I almost want to pick her up and just keep walking while carrying her. She couldn't have weighed more than a hundred pounds, but I don't think that would have gone over very well. Instead, I just keep watch throughout the night.
I don't feel the urge to sleep.
I can't in fact.
Not anymore, anyway.
I'm always aware now.
Every sound in the forest snaps my head around, looking for unseen enemies, but the suit never pings anything with a white triangle, or puts a new marker on my map, or sounds a threat alert. For the uninitiated, those of you whose military experience starts and ends with what you see in action films and play in your simulation games, the truth is that ninety percent of being a soldier isn't fighting.
It's waiting. Just sitting there, waiting.
Like slowly watching the pressure in a vessel rise and rise and rise, until finally there's a quick and sudden explosion, and then everything is still again.
That's what being a soldier is like.
Kelly once told me that was the best thing about the cryo freeze. Cutting out the waiting. Getting rid of the time where doubt would build in your mind and you started second guessing all your decisions. If you thought too much about all the things you could have done, it would drive you mad. You know I was only twenty-two years old, right? That because of all the time I spent in cryo freeze, I was probably biologically closer to eighteen or nineteen?

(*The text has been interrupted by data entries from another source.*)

Lemma im_destroy_inv r s : ti_inv s -> ti_inv (qdwin_input_method_resource_destroy r s).
Proof.
  intros H. unfold qdwin_input_method_resource_destroy. destruct (im_of r s) as [m|] eqn:F; [|done]. cbv zeta.
  destruct (drop_stale_inv r m s H F) as (H1 & (m1 & F1 & C1) & G1).
  unfold im_core in C1. cbn in C1. assert (Eg : im_grab m1 = None) by congruence.
  destruct (detach_spec r m1 _ (inv_im _ (proj1 H1)) F1) as (E1 & E2 & E3 & E4).
  eapply (remove_im_inv r (drop_stale_grab m s)); [done| |by rewrite <- E1|exact E2| |].
  - by apply remove_detached.
  - change (NoDup (map g_res (im_grabs (qdwin_im_detach r (drop_stale_grab m s))))).
    rewrite E3, Eg, no_orphans by done. apply (inv_g _ (proj1 H1)).
  - intros g. change (g ∈ im_grabs (qdwin_im_detach r (drop_stale_grab m s))
      <-> g ∈ im_grabs (drop_stale_grab m s) /\ g_im g ≠ Some r).
    rewrite E3, Eg, no_orphans by done. rewrite G1. tauto.
Qed.

Lemma destroy_at_exit_inv m s :
  ti_inv s -> m ∈ input_methods s -> ti_inv (destroy_input_method_at_exit s m).
Proof.
  intros H Hm. pose proof (proj1 H) as B. unfold destroy_input_method_at_exit. cbv zeta.
  assert (F : im_of (im_res m) s = Some m) by (by apply (find_unique im_res); [apply (inv_im s B)|..]).
  destruct (detach_spec (im_res m) m s (inv_im s B) F) as (E1 & E2 & E3 & E4).
  set (s1 := qdwin_im_detach (im_res m) s) in *.
  assert (G : im_grabs (remove_input_method (im_res m)
      (match im_grab m with Some x => free_grab x s1 | None => s1 end))
    = List.filter (fun g => bool_decide (im_grab m ≠ Some (g_res g))) (im_grabs s)).
  { destruct (im_grab m) as [x|] eqn:Ex; cbn; rewrite E3.
    - clear. induction (im_grabs s) as [|g l IH]; [done|]. cbn. rewrite orphan_res, IH. unfold orphan.
      destruct (Z.eqb_spec (g_res g) x) as [<-|Ne]; cbn.
      + by rewrite bool_decide_eq_false_2 by (intros X; by apply X).
      + rewrite (bool_decide_eq_false_2 (Some x = Some (g_res g))) by congruence.
        by rewrite bool_decide_eq_true_2 by congruence.
    - rewrite no_orphans by done. clear. induction (im_grabs s) as [|g l IH]; [done|]. cbn.
      by rewrite bool_decide_eq_true_2, <- IH. }
  eapply (remove_im_inv (im_res m) s); [done| | | | |].
  - destruct (im_grab m); by apply remove_detached.
  - destruct (im_grab m); by rewrite <- E1.
  - destruct (im_grab m); exact E2.
  - rewrite G. apply nodup_filter_key, (inv_g s B).
  - intros g. rewrite G, list_elem_of_In, filter_In, <- list_elem_of_In, bool_decide_eq_true.
    split; intros [Hg N]; (split; [done|]); intros X; apply N.
    + destruct (inv_owner s B g _ Hg X) as (m2 & Hm2 & P1 & P2).
      assert (m2 = m) as <- by (by apply (key_unique im_res (input_methods s)); [apply (inv_im s B)|..]). done.
    + destruct (inv_held s B m _ Hm X) as (g2 & Hg2 & P1 & P2). rewrite <- P2. f_equal.
      by apply (key_unique g_res (im_grabs s)); [apply (inv_g s B)|..].
Qed.

(** ** A seat goes *)

Definition retired (m : input_method) : input_method := detached (m <| inert := true |>).

Lemma seat_destroyed_spec r m s :
  NoDup (map im_res (input_methods s)) -> im_of r s = Some m ->
  let s' := qdwin_im_seat_destroyed r s in
  text_inputs s' = text_inputs s
  /\ map kb_seen (keyboards s') = map kb_seen (keyboards s)
  /\ im_grabs s' = map (orphan (im_grab m)) (im_grabs s)
  /\ map im_core (input_methods s')
     = map im_core (map (fun n => if im_res n =? r then retired n else n) (input_methods s)).
Proof.
  intros N F. unfold qdwin_im_seat_destroyed. cbv zeta.
  set (s1 := ti_emit (im_unavailable r) (upd_im r (fun m => m <| inert := true |>) s)).
  assert (F1 : im_of r s1 = Some (m <| inert := true |>)) by (by apply (im_of_upd r _ s)).
  rewrite F1. cbn [mbind option_bind]. change (im_grab (m <| inert := true |>)) with (im_grab m).
  assert (L : forall s2, im_of r s2 = Some (m <| inert := true |>) -> text_inputs s2 = text_inputs s ->
    keyboards s2 = keyboards s -> input_methods s2 = input_methods s1 ->
    map (orphan (im_grab m)) (im_grabs s2) = map (orphan (im_grab m)) (im_grabs s) ->
    let s' := qdwin_im_detach r s2 in
    text_inputs s' = text_inputs s
    /\ map kb_seen (keyboards s') = map kb_seen (keyboards s)
    /\ im_grabs s' = map (orphan (im_grab m)) (im_grabs s)
    /\ map im_core (input_methods s')
       = map im_core (map (fun n => if im_res n =? r then retired n else n) (input_methods s))).
  { intros s2 F2 T2 K2 I2 G2. destruct (detach_spec r (m <| inert := true |>) s2) as (E1 & E2 & E3 & E4); [|done|].
    { rewrite I2. change (NoDup (map im_res (map (fun n => if im_res n =? r then n <| inert := true |> else n)
        (input_methods s)))). rewrite map_key_upd; [done|]. intros n. by destruct (im_res n =? r). }
    cbv zeta. split_and!; [congruence|by rewrite E2, K2|by rewrite E3|]. rewrite E4, I2.
    cbn. rewrite !map_map. apply map_ext. intros n. by destruct (im_res n =? r) eqn:E; cbn; rewrite E. }
  destruct (im_grab m) as [x|] eqn:Ex; [|by apply L].
  apply L; try done. cbn. rewrite map_map. apply map_ext. intros g. unfold orphan.
  destruct (Z.eqb_spec (g_res g) x) as [<-|]; [|done]. by rewrite !bool_decide_eq_true_2.
Qed.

I'd already seen enough in life where I didn't want to sleep anymore.
I almost miss it now. Now that I can't anymore.
I spent the night watching the sky, my needler always close at hand.
I watched the steady rise and fall of Klara's breathing.

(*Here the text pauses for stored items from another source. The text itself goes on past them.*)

Lemma kinv_seat_destroyed r i m s :
  base_inv s -> im_of r s = Some m -> im_seat m = Some i -> i ∉ map k_seat (keyboards s) -> kinv s ->
  kinv (qdwin_im_seat_destroyed r s).
Proof.
  intros B F Es Ni K. unfold qdwin_im_seat_destroyed. cbv zeta.
  set (s1 := ti_emit (im_unavailable r) (upd_im r (fun m => m <| inert := true |>) s)).
  assert (F1 : im_of r s1 = Some (m <| inert := true |>)) by (by apply (im_of_upd r _ s)).
  rewrite F1. cbn [mbind option_bind]. change (im_grab (m <| inert := true |>)) with (im_grab m).
  pose proof (im_of_elem _ _ _ F) as [Hm Er].
  assert (U : forall x, im_grab m = Some x -> unheld x s).
  { intros x Ex k Hk Ek. destruct (K k x Hk Ek) as (g & Hg & R1 & R2).
    destruct (inv_kb s B g _ Hg R2) as (m2 & Hm2 & P1 & P2). destruct (inv_held s B m x Hm Ex) as (g' & Hg' & Q1 & Q2).
    rewrite (key_unique g_res _ g g' (inv_g s B) Hg Hg' ltac:(congruence)) in P1.
    rewrite (key_unique im_res _ m2 m (inv_im s B) Hm2 Hm ltac:(congruence)) in P2.
    apply Ni. rewrite Es in P2. injection P2 as ->. apply list_elem_of_In, in_map. by apply list_elem_of_In. }
  destruct (im_grab m) as [x|] eqn:Ex.
  - apply kinv_detach.
    + change (NoDup (map g_res (map (fun g => if g_res g =? x then g <| g_keyboard := None |> else g) (im_grabs s)))).
      rewrite map_key_upd; [apply (inv_g s B)|]. intros g. by destruct (g_res g =? x).
    + apply (inv_k s B).
    + apply (kinv_map_grabs (fun g => if g_res g =? x then g <| g_keyboard := None |> else g)); [|by apply (kinv_view s)].
      intros g _. destruct (Z.eqb_spec (g_res g) x) as [E|]; [|auto]. split; [done|right]. rewrite E.
      by apply (unheld_keyboards x s); [|apply U].
  - apply kinv_detach; [apply (inv_g s B)|apply (inv_k s B)|by apply (kinv_view s)].
Qed.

I watched the stars twinkle.
If this report makes it to Earth, let me tell you, it's different.
Seeing the night sky with no light pollution, seeing light from stars that travelled for untold millions of years. Knowing there are places out there I'll never get to see. Humanity hasn't even made it out of the Orion arm of the galaxy. You ever wonder what else is out there?
I see purple streaks in the sky.
Flight trails. Two sets.
I immediately recognize them as a belonging to a banshee air patrol.
And I think to myself maybe it would have been better if humanity had never left Earth at all.
I tense, but see they're not flying towards us, and not adjusting course.
The suit threw a chronometer up on my HUD that tells me it's been six hours and I decide it's time to keep moving. The sun wasn't up yet, but I gently shook Klara awake anyway. She comes to sharply, reaching for her rifle, her eyes scanning around. "What is it?" She asked worriedly. "Are the cherti close?"
Devils.
She calls them devils.
I shake my head from side to side, telling her no. I point to myself, then to her, then I walk my right index and middle fingers across my left palm, and she understands.
We need to keep moving.
She climbs out of the sleeping bag and picks up her rifle. I roll the bag up and stuff it into her rucksack before slinging the rucksack around my own shoulder. She looks at me strangely but doesn't protest. I didn't have a problem carrying it. Less weight to tire her out meant we would move all the faster, and we still had a lot of ground to cover. I was correct in my assumption that we wouldn't make perfect time while having to push through dense forest growth.
Every moment I spent separated from Kelly, John, Malcolm, and everyone else, the probability of something horrible happening increased.
I just hoped I wouldn't be too late.